Mi tremavano le gambe, il cuore rischiava di scoppiarmi nel petto per l'emozione di vederlo insieme a me, a difendermi da Bogum e a proteggermi come solamente lui sapeva fare.
«Yah, e tu chi sei? Jimin?» Chiese mettendosi dritto.
La spinta di Jay lo aveva leggermente scombussolato, quasi aveva perso l'equilibrio. Al suono di quel nome, Jay voltò leggermente la faccia verso di me. Aveva addosso la mascherina, per cui non riuscii a vedere la sua espressione. Non riuscii a scorgere nemmeno gli occhi, si rigirò troppo velocemente.
«Jimin? No, non sono io.» Rispose duramente.
Ecco, sembrava infastidito.
«Allora chi sei? Ti sei intromesso. Taehyung e io stavamo solo parlando.»
«Parlando? Taehyung non mi è sembrato tanto incline a farlo. Lo stai irritando, perciò lascialo stare e vai via.»
Jay gli diede le spalle. Camminò, pestando i piedi sul terreno, in mia direzione e mi prese la mano prima di trascinarmi verso la mia auto, parcheggiata pochi metri più avanti.
«Yah! Yah, Taehyung! Mi lascerai così?» Urlò dietro di me.
Gli rivolsi un'occhiata veloce, ma Jay marciava a passo spedito e un attimo dopo mi fece entrare dal lato del passeggero e chiuse lo sportello. Prese posto al volante, e senza nemmeno guardarmi mi mostrò il palmo aperto, richiedendo le chiavi della macchina. Senza obiettare gliele passai, lui le infilò e partì velocemente sulla stradina sterrata.
«Sai guidare?» Chiesi per coprire il silenzio che si era creato, e anche il mio imbarazzo nel sentirlo tanto vicino e protettivo nei miei confronti.
Jay mi rivolse uno sguardo fugace, poi si concentrò sulla strada.
«No, sto andando a fortuna»
«Cosa?? Yah yah, accosta! Guido io» istintivamente gli avvolsi il polso con le dita ma le ritrassi subito quando i suoi bellissimi occhi si posarono sulla mia mano.
«Secondo te ti farei mai rischiare la vita? Scemo, certo che so guidare.»
«Oh» le mie guance si riscaldarono subito.
Mi girai verso il finestrino, rimproverandomi per la mia stupidità.
«Sembravi così serio.»
«Tu invece così ingenuo.» Ridacchiò.
Feci il broncio, incrociando le braccia al petto, ma felicissimo di essere insieme a Jay.
«Chi era quel tizio?» Domandò imboccando la strada principale di Seoul, quella che portava verso la periferia, vicino la casa di Jimin.
«Nessuno. Un vecchio amico di quando ero piccolo.»
Jay annuì. «Non sembravi molto felice di vederlo»
«Infatti non lo ero per niente.»
«Come mai? Ti dava il tormento quando eri piccolo?» Chiese sinceramente interessato.

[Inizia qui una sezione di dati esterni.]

(* ===== verification/DesktopCommand.v ===== *)
(** * [linux-tauri/src-tauri/src/agent_command.rs]: running the agent from the desktop

    The desktop backend works through the agent: it builds a command line, starts
    the process and reads its output as JSON.  What a process answers and does to
    the file system is a parameter, [DesktopEnv]; the state [Desktop] is the file
    system and the processes started so far. *)

From S2P Require Import Prelude RustStd External Error FileSys.
From stdpp Require Import options pretty.
Local Open Scope Z_scope.

Record AgentRuntime := { ar_binary : string; ar_device_config : string }.
Record PeerConnection := { pc_endpoint : string; pc_shared_secret : string }.
Record FolderConnection := { fo_path : string; fo_peer : option PeerConnection }.
Record AgentCommand := { ac_binary : string; ac_args : list string }.

#[export] Instance AgentCommand_eq_dec : EqDecision AgentCommand.
Proof. solve_decision. Defined.

Inductive AgentCommandError :=
| MissingAgentBinary
| MissingPeer
| AgentFailed (status : Z) (stderr : string)
| AgentInvalidJson (message : string)
| AgentIo (message : string).

Definition agent_command_error_to_string (e : AgentCommandError) : string :=
  match e with
  | MissingAgentBinary => "syncer-agent is not configured"
  | MissingPeer => "folder has no online peer configuration"
  | AgentFailed status stderr =>
      "syncer-agent failed with status " +:+ pretty status +:+ ": " +:+ stderr
  | AgentInvalidJson message => "syncer-agent output is not valid JSON: " +:+ message
  | AgentIo message => "failed to run syncer-agent: " +:+ message
  end.

(** [std::process::Output]: no code when a signal ended the process. *)
Record ProcessOutput := { po_code : option Z; po_stdout : list ascii; po_stderr : list ascii }.
Definition exit_success (o : ProcessOutput) : bool := bool_decide (o.(po_code) = Some 0).

(** The data directory Tauri resolves, the environment, and what a process started after
    others answers and leaves of the file system. *)
Class DesktopEnv := {
  app_data_dir : option string;
  env_var : string → option string;
  spawn : list AgentCommand → FS → AgentCommand → result string ProcessOutput * FS;
}.

Record Desktop := { dk_fs : FS; dk_started : list AgentCommand }.

(** [String::from_utf8_lossy]: every maximal part that is no character becomes one
    replacement character. *)
Definition replacement : list ascii := Ascii.ascii_of_N <$> [239; 191; 189]%N.
Definition second3 (n m : N) : bool :=
  RustStd.between 128 191 m && implb (n =? 224)%N (160 <=? m)%N && implb (n =? 237)%N (m <=? 159)%N.
Definition second4 (n m : N) : bool :=
  RustStd.between 128 191 m && implb (n =? 240)%N (144 <=? m)%N && implb (n =? 244)%N (m <=? 143)%N.
Fixpoint from_utf8_lossy (l : list ascii) : list ascii :=
  match l with
  | [] => []
  | a :: l1 =>
      let n := byte_val a in
      let replaced := replacement ++ from_utf8_lossy l1 in
      if (n <? 128)%N then a :: from_utf8_lossy l1
      else match l1 with
      | [] => replaced
      | b :: l2 =>
          if RustStd.between 194 223 n then
            if cont b then a :: b :: from_utf8_lossy l2 else replaced
          else if RustStd.between 224 239 n then
            if second3 n (byte_val b) then
              match l2 with
              | c :: l3 =>
                  if cont c then a :: b :: c :: from_utf8_lossy l3 else replacement ++ from_utf8_lossy l2
              | [] => replacement
              end
            else replaced
          else if RustStd.between 240 244 n then
            if second4 n (byte_val b) then
              match l2 with
              | c :: l3 =>
                  if cont c then
                    match l3 with
                    | d :: l4 =>
                        if cont d then a :: b :: c :: d :: from_utf8_lossy l4
                        else replacement ++ from_utf8_lossy l3
                    | [] => replacement
                    end
                  else replacement ++ from_utf8_lossy l2
              | [] => replacement
              end
            else replaced
          else replaced
      end
  end.

Section run.
Context `{!DesktopEnv}.

Definition from_env_or_default (dir : string) : AgentRuntime :=
  {| ar_binary := default "syncer-agent" (env_var "SYNCER_AGENT_BIN");
     ar_device_config := default (path_push dir "device.json") (env_var "SYNCER_DEVICE_CONFIG") |}.

(** [Command::output]. *)
Definition command_output (c : AgentCommand) : M Desktop AgentCommandError ProcessOutput := λ d,
  let '(r, fs) := spawn d.(dk_started) d.(dk_fs) c in
  (map_err AgentIo r, {| dk_fs := fs; dk_started := d.(dk_started) ++ [c] |}).

Definition run_json (T : Type) `{!SerdeJson T} (c : AgentCommand) : M Desktop AgentCommandError T :=
  if bool_decide (c.(ac_binary) = "") then throw MissingAgentBinary
  else
    output ← command_output c;
    if negb (exit_success output) then
      throw (AgentFailed (default (-1) output.(po_code))
               (trim (of_bytes (from_utf8_lossy output.(po_stderr)))))
    else lift (map_err AgentInvalidJson (from_json output.(po_stdout))).

End run.

(** ** The command lines *)

Definition agent_command_new (binary : string) (args : list string) : AgentCommand :=
  {| ac_binary := binary; ac_args := args |}.

Definition build_queue_status (runtime : AgentRuntime) (folder : FolderConnection) : AgentCommand :=
  agent_command_new runtime.(ar_binary) ["queue-status"; "--path"; folder.(fo_path)].

Definition build_init_folder (runtime : AgentRuntime) (folder : FolderConnection) (display_name : string)
    (max_bytes warning_threshold_percent : Z) : AgentCommand :=
  agent_command_new runtime.(ar_binary)
    ["init-folder"; "--path"; folder.(fo_path); "--display-name"; display_name;
     "--max-bytes"; pretty max_bytes;
     "--warning-threshold-percent"; pretty warning_threshold_percent].

Definition build_folder_status (runtime : AgentRuntime) (folder : FolderConnection) : AgentCommand :=
  agent_command_new runtime.(ar_binary) ["folder-status"; "--path"; folder.(fo_path)].

Definition build_retry_failed (runtime : AgentRuntime) (folder : FolderConnection) : AgentCommand :=
  agent_command_new runtime.(ar_binary) ["retry-failed"; "--path"; folder.(fo_path)].

Definition build_resolve_blocked (runtime : AgentRuntime) (folder : FolderConnection)
    (operation_id action : string) : AgentCommand :=
  agent_command_new runtime.(ar_binary)
    ["resolve-blocked"; "--path"; folder.(fo_path); "--operation-id"; operation_id; "--action"; action].

Definition build_sync_once (runtime : AgentRuntime) (folder : FolderConnection) (limit : Z)
    : result AgentCommandError AgentCommand :=
  peer ← ok_or MissingPeer folder.(fo_peer);
  Ok (agent_command_new runtime.(ar_binary)
    ["sync-once"; "--path"; folder.(fo_path); "--endpoint"; peer.(pc_endpoint);
     "--shared-secret"; peer.(pc_shared_secret); "--limit"; pretty limit;
     "--device-config"; runtime.(ar_device_config)]).

Definition build_delete_file (runtime : AgentRuntime) (folder : FolderConnection) (file scope : string)
    : result AgentCommandError AgentCommand :=
  let peer := folder.(fo_peer) in
  let args := ["delete-file"; "--path"; folder.(fo_path); "--file"; file; "--scope"; scope;
               "--device-config"; runtime.(ar_device_config)] in
  args ← (if bool_decide (scope = "both_sides") then
            peer ← ok_or MissingPeer peer;
            Ok (args ++ ["--endpoint"; peer.(pc_endpoint); "--shared-secret"; peer.(pc_shared_secret)])
          else Ok args);
  Ok (agent_command_new runtime.(ar_binary) args).
(* ===== verification/DesktopSpec.v ===== *)
(** * The desktop backend: what its sessions keep

    A session is any sequence of commands of the user interface.  What they change is
    the state file and the list of agent runs; [session_keeps] lifts an invariant of
    the state and a condition on the runs to sessions, given that the agent leaves the
    state file alone ([leaves_state]). *)

From S2P Require Import Prelude RustStd External Error FileSys FolderStore HttpText DesktopCommand Desktop.
From stdpp Require Import options pretty.
Local Open Scope Z_scope.

(** ** Ids *)

Lemma split_last {A} (x : A) (a b r s : list A) :
  a ++ x :: r = b ++ x :: s → x ∉ r → x ∉ s → r = s.
Proof.
  revert b; induction a as [|y a IH]; intros [|z b] H Hr Hs; simplify_eq/=; [done| | |by eapply IH].
  - by destruct Hr; apply elem_of_app; right; left.
  - by destruct Hs; apply elem_of_app; right; left.
Qed.

Definition stamped (id : string) (t : Z) : Prop := ∃ p, id = p +:+ "-" +:+ pretty t.

Lemma stamp_digits t : 0 ≤ t → dash ∉ bytes (pretty t).
Proof.
  intros Ht. rewrite pretty_nonneg by done. destruct (pretty_digits (Z.to_N t)) as [Hd _].
  intros H. rewrite Forall_forall in Hd. by destruct (Hd _ H).
Qed.

Lemma stamped_inj id s t : stamped id s → stamped id t → 0 ≤ s → 0 ≤ t → s = t.
Proof.
  intros [p ->] [q H] Hs Ht. apply (f_equal bytes) in H. rewrite !bytes_app in H.
  apply split_last in H; [|by apply stamp_digits..]. by apply bytes_inj, (inj pretty) in H.
Qed.

(** ** Steps under an invariant *)

Section yields.
Context {S E : Type}.

(** From [P], a step ends in [P'], and its answer satisfies [Q]. *)
Definition yields {A} (P P' : S → Prop) (Q : A → Prop) (m : M S E A) : Prop :=
  ∀ s, P s → P' (m s).2 ∧ ∀ a, (m s).1 = Ok a → Q a.

Lemma yields_ret {A} (P : S → Prop) (Q : A → Prop) a : Q a → yields P P Q (mret a).
Proof. intros HQ s HP. split; [done|]. by intros ? [= <-]. Qed.

Lemma yields_bind {A B} (P P' : S → Prop) (Q : A → Prop) (R : B → Prop) (m : M S E A) (f : A → M S E B) :
  (∀ s, P s → P' s) → yields P P Q m → (∀ a, Q a → yields P P' R (f a)) → yields P P' R (m ≫= f).
Proof.
  intros HP Hm Hf s Hs. rewrite M_bind_eq. specialize (Hm s Hs) as [Hs' Ha].
  destruct (m s) as [[a|e] s']; [by apply Hf, Hs'; apply Ha|]. by split; [apply HP|].
Qed.
Lemma occurrences_zero (x : string) (l : list string) : x ∉ l → occurrences x l = 0%nat.
Proof.
  intros Hnot. unfold occurrences.
  destruct (filter (λ n, n = x) l) as [|y r] eqn:Hf; [done|].
  assert (y ∈ filter (λ n, n = x) l) as Hy by (rewrite Hf; apply list_elem_of_here).
  apply list_elem_of_filter in Hy as [-> Hin]. done.
Qed.

Lemma occurrences_pos (x : string) (l : list string) : x ∈ l → (1 ≤ occurrences x l)%nat.
Proof.
  intros Hin. unfold occurrences.
  assert (x ∈ filter (λ n, n = x) l) as Hx by by apply list_elem_of_filter.
  destruct (filter (λ n, n = x) l); [by apply elem_of_nil in Hx|simpl; lia].
Qed.

(** C5 (as amended). [updateOwnership] appends the asset id to the receiver's
    held list whatever the list holds: the list afterwards is the list before
    followed by the id, so the id occurs once more than before -- exactly
    once when it was absent, and at least twice when it was already there. *)
Theorem updateOwnership_appends (tx : string) (ts : Z) (punkId to from : string) (s : Store) :
  wfStore s →
  heldBy (updateOwnership tx ts punkId to from s) to = heldBy s to ++ [punkId]
  ∧ occurrences punkId (heldBy (updateOwnership tx ts punkId to from s) to)
    = S (occurrences punkId (heldBy s to))
  ∧ (punkId ∉ heldBy s to →
     occurrences punkId (heldBy (updateOwnership tx ts punkId to from s) to) = 1%nat)
  ∧ (punkId ∈ heldBy s to →
     (2 ≤ occurrences punkId (heldBy (updateOwnership tx ts punkId to from s) to))%nat).
Proof.
  intros Hwf.
  destruct (updateOwnership_stores tx ts punkId to from s Hwf) as (_ & Hto & _).
  assert (heldBy (updateOwnership tx ts punkId to from s) to = heldBy s to ++ [punkId]) as Heq.
  { unfold heldBy at 1. by rewrite Hto. }
  rewrite Heq, occurrences_app.
  assert (occurrences punkId [punkId] = 1%nat) as Hone.
  { unfold occurrences. rewrite filter_cons_True by done. done. }
  rewrite Hone. split_and!; [done|lia| |].
  - intros Hnot. rewrite occurrences_zero by done. done.
  - intros Hin. apply occurrences_pos in Hin. lia.
Qed.

Lemma removeId_nil_iff (x : string) (l : list string) :
  removeId x l = [] ↔ ∀ y, y ∈ l → y = x.
Proof.
  unfold removeId. split.
  - intros Hnil y Hy. destruct (decide (y = x)) as [|Hne]; [done|].
    assert (y ∈ filter (λ n, n ≠ x) l) as Hin by by apply list_elem_of_filter.
    rewrite Hnil in Hin. by apply elem_of_nil in Hin.
  - intros Hall. destruct (filter (λ n, n ≠ x) l) as [|y r] eqn:Hf; [done|].
    assert (y ∈ filter (λ n, n ≠ x) l) as Hy by (rewrite Hf; apply list_elem_of_here).
    apply list_elem_of_filter in Hy as [Hne Hin]. by apply Hall in Hin.
Qed.

(** C6 (as amended). [updateOwnership] adds one to the snapshot's owner count
    exactly when the receiver's held list was empty before the addition and
    takes one off exactly when the sender's held list has exactly one entry
    before the removal; when the sender holds the transferred id and holds
    nothing twice, that is exactly when the removal empties the sender's
    list.  So a transfer from an account holding only that asset to an empty
    account leaves the count unchanged, a transfer between two accounts that
    each hold other assets leaves it unchanged, and a transfer to a brand-new
    account by a sender that keeps other assets adds exactly one. *)
Theorem updateOwnership_owners (tx : string) (ts : Z) (punkId to from : string) (s : Store) :
  wfStore s →
  ∃ st', State_load (updateOwnership tx ts punkId to from s) (timestampToId (toI32 ts) 0)
         = Some st'
    ∧ owners st'
      = owners (getOrCreateState s ts)
        - (if decide (length (heldBy s from) = 1%nat) then 1 else 0)
        + (if decide (heldBy s to = []) then 1 else 0)
    ∧ (punkId ∈ heldBy s from → NoDup (heldBy s from) →
       (length (heldBy s from) = 1%nat ↔ removeId punkId (heldBy s from) = []))
    ∧ (heldBy s from = [punkId] → heldBy s to = [] →
       owners st' = owners (getOrCreateState s ts))
    ∧ ((1 < length (heldBy s from))%nat → heldBy s to ≠ [] →
       owners st' = owners (getOrCreateState s ts))
    ∧ ((1 < length (heldBy s from))%nat → heldBy s to = [] →
       owners st' = owners (getOrCreateState s ts) + 1).
Proof.
  intros Hwf.
  destruct (updateOwnership_stores tx ts punkId to from s Hwf) as (Hst & _).
  eexists. split; [unfold State_load; rewrite Hst; apply lookup_insert_eq|]. simpl.
  split_and!.
  - repeat case_decide; destruct (heldBy s from) as [|? [|? ?]], (heldBy s to);
      simpl in *; try done; lia.
  - intros Hin Hnd. rewrite removeId_nil_iff. split.
    + intros Hlen y Hy. destruct (heldBy s from) as [|z [|? ?]]; try done.
      apply list_elem_of_singleton in Hin, Hy. congruence.
    + intros Hall. destruct (heldBy s from) as [|z [|z' r]]; [by apply elem_of_nil in Hin|done|].
      exfalso. apply NoDup_cons in Hnd as [Hz _]. apply Hz.
      rewrite (Hall z) by apply list_elem_of_here.
      rewrite <- (Hall z') at 1 by apply list_elem_of_further, list_elem_of_here.
      apply list_elem_of_here.
  - intros -> ->. simpl. lia.
  - intros Hlen Hne. destruct (heldBy s from) as [|? [|? ?]], (heldBy s to);
      simpl in *; try done; lia.
  - intros Hlen ->. destruct (heldBy s from) as [|? [|? ?]]; simpl in *; lia.
Qed.
(** The ack that goes with the message [m] when [before] came before it
    on the same subscription. *)
Definition ack_of (before : list stan_Msg) (m : stan_Msg) : pubsub_Ack :=
  {| Inbox := first_inbox (before ++ [m]);
     Subject := msg_Subject m;
     Sequence := msg_Sequence m |}.

(** [proto.Marshal] on an ack with the wire codec: it always succeeds. *)
Definition wire_Marshal_Ack (a : pubsub_Ack) : bytes * option error :=
  (Wire.Marshal a, None).

(** ** Concrete libraries

    The structured payloads are booleans here: [true] is a message that
    serializes, [false] the nil pointer, which [proto.Marshal] refuses. *)

Definition demo_sub : stan_Subscription :=
  {| stan_id := 0; ackInbox := "_INBOX.demo" |}.

Definition marshal_bool (p : bool) : result bytes :=
  if p then Ok [x0a; x00] else Err (libraryError "proto: Marshal called with nil").

(** Every call on a transport succeeds; tokens use the wire codec. *)
Definition accepting : Library bool bool :=
  {| proto_Marshal_SignedSubscription := marshal_bool;
     proto_Marshal_Config := marshal_bool;
     proto_Marshal_Ack := wire_Marshal_Ack;
     proto_Unmarshal_Ack := Wire.proto_Unmarshal;
     npb_Ack_Marshal := Wire.npb_Marshal;
     nats_Publish_returns := fun _ _ _ => None;
     stan_PublishAsync_returns := fun _ _ _ => ("guid", None);
     nats_Subscribe_returns := fun _ _ => Ok {| nats_id := 0 |};
     stan_Subscribe_returns := fun _ _ _ => Ok demo_sub;
     stan_Close_returns := fun _ _ => None;
     nats_Unsubscribe_returns := fun _ _ => None |}.

Definition connection_closed : error := libraryError "nats: connection closed".

(** Every call on a transport fails. *)
Definition rejecting : Library bool bool :=
  {| proto_Marshal_SignedSubscription := marshal_bool;
     proto_Marshal_Config := marshal_bool;
     proto_Marshal_Ack := wire_Marshal_Ack;
     proto_Unmarshal_Ack := Wire.proto_Unmarshal;
     npb_Ack_Marshal := Wire.npb_Marshal;
     nats_Publish_returns := fun _ _ _ => Some connection_closed;
     stan_PublishAsync_returns := fun _ _ _ => ("", Some connection_closed);
     nats_Subscribe_returns := fun _ _ => Err connection_closed;
     stan_Subscribe_returns := fun _ _ _ => Err connection_closed;
     stan_Close_returns := fun _ _ => Some connection_closed;
     nats_Unsubscribe_returns := fun _ _ => Some connection_closed |}.

Definition marshal_refused : error := libraryError "proto: field has invalid UTF-8".

(** The transports accept every call, and the codec refuses to serialize
    an ack, handing back no buffer. *)
Definition refusing_codec : Library bool bool :=
  {| proto_Marshal_SignedSubscription := marshal_bool;
     proto_Marshal_Config := marshal_bool;
     proto_Marshal_Ack := fun _ => ([], Some marshal_refused);
     proto_Unmarshal_Ack := Wire.proto_Unmarshal;
     npb_Ack_Marshal := fun _ => Err marshal_refused;
     nats_Publish_returns := fun _ _ _ => None;
     stan_PublishAsync_returns := fun _ _ _ => ("guid", None);
     nats_Subscribe_returns := fun _ _ => Ok {| nats_id := 0 |};
     stan_Subscribe_returns := fun _ _ _ => Ok demo_sub;
     stan_Close_returns := fun _ _ => None;
     nats_Unsubscribe_returns := fun _ _ => None |}.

Feci di no con la testa. «No, in verità mi venerava. Eravamo migliori amici.»
«Hai un sacco di migliori amici tu»
Risi divertito.
«No, solo Jimin è sempre rimasto tale. Gli altri sono stati solo di passaggio nella mia vita.» Lo dissi un po' senza pensare.
Sapevo che Jimin non gli andava a genio e mi sarebbe piaciuto capire perché s'irrigidisse tanto quando il suo nome mi usciva di bocca, ma non ebbi il coraggio di chiederglielo. Lo osservai mettersi più dritto sul sedile, stringere forte il volante e inclinare la testa per guardare la strada con quegli occhi taglienti e gelidi. Il suo comportamento mutava ogni volta che c'erano altre persone in mezzo a noi, e questo mi rendeva un po' triste. Avrei voluto che lui e Jimin andassero d'accordo, ma al momento non sembrava possibile fargli fare amicizia.
«Sono di passaggio anch'io?» Chiese altezzoso.
Sbattei le palpebre con confusione. Jay non mi guardò un solo secondo, sembrava infastidito, e in più avevo scoperto un nuovo lato del suo carattere: era molto permaloso.
«Non ho detto mica questo. Parlavo delle persone del passato che hanno fatto parte della mia vita fino a oggi.»
«Ed è rimasto solo Jimin?»
«Sì...»
Jay accelerò un po', andava verso una meta sconosciuta.
«Sicuro che siete solo amici?» La domanda mi prese abbastanza alla sprovvista.
Tossicchiai in imbarazzo, nel frattempo agitai le mani in aria.
«Te lo assicuro! Siamo sempre e solo stati buonissimi amici. Non ho mai provato nulla per lui, e lui non ha mai provato nulla per me.»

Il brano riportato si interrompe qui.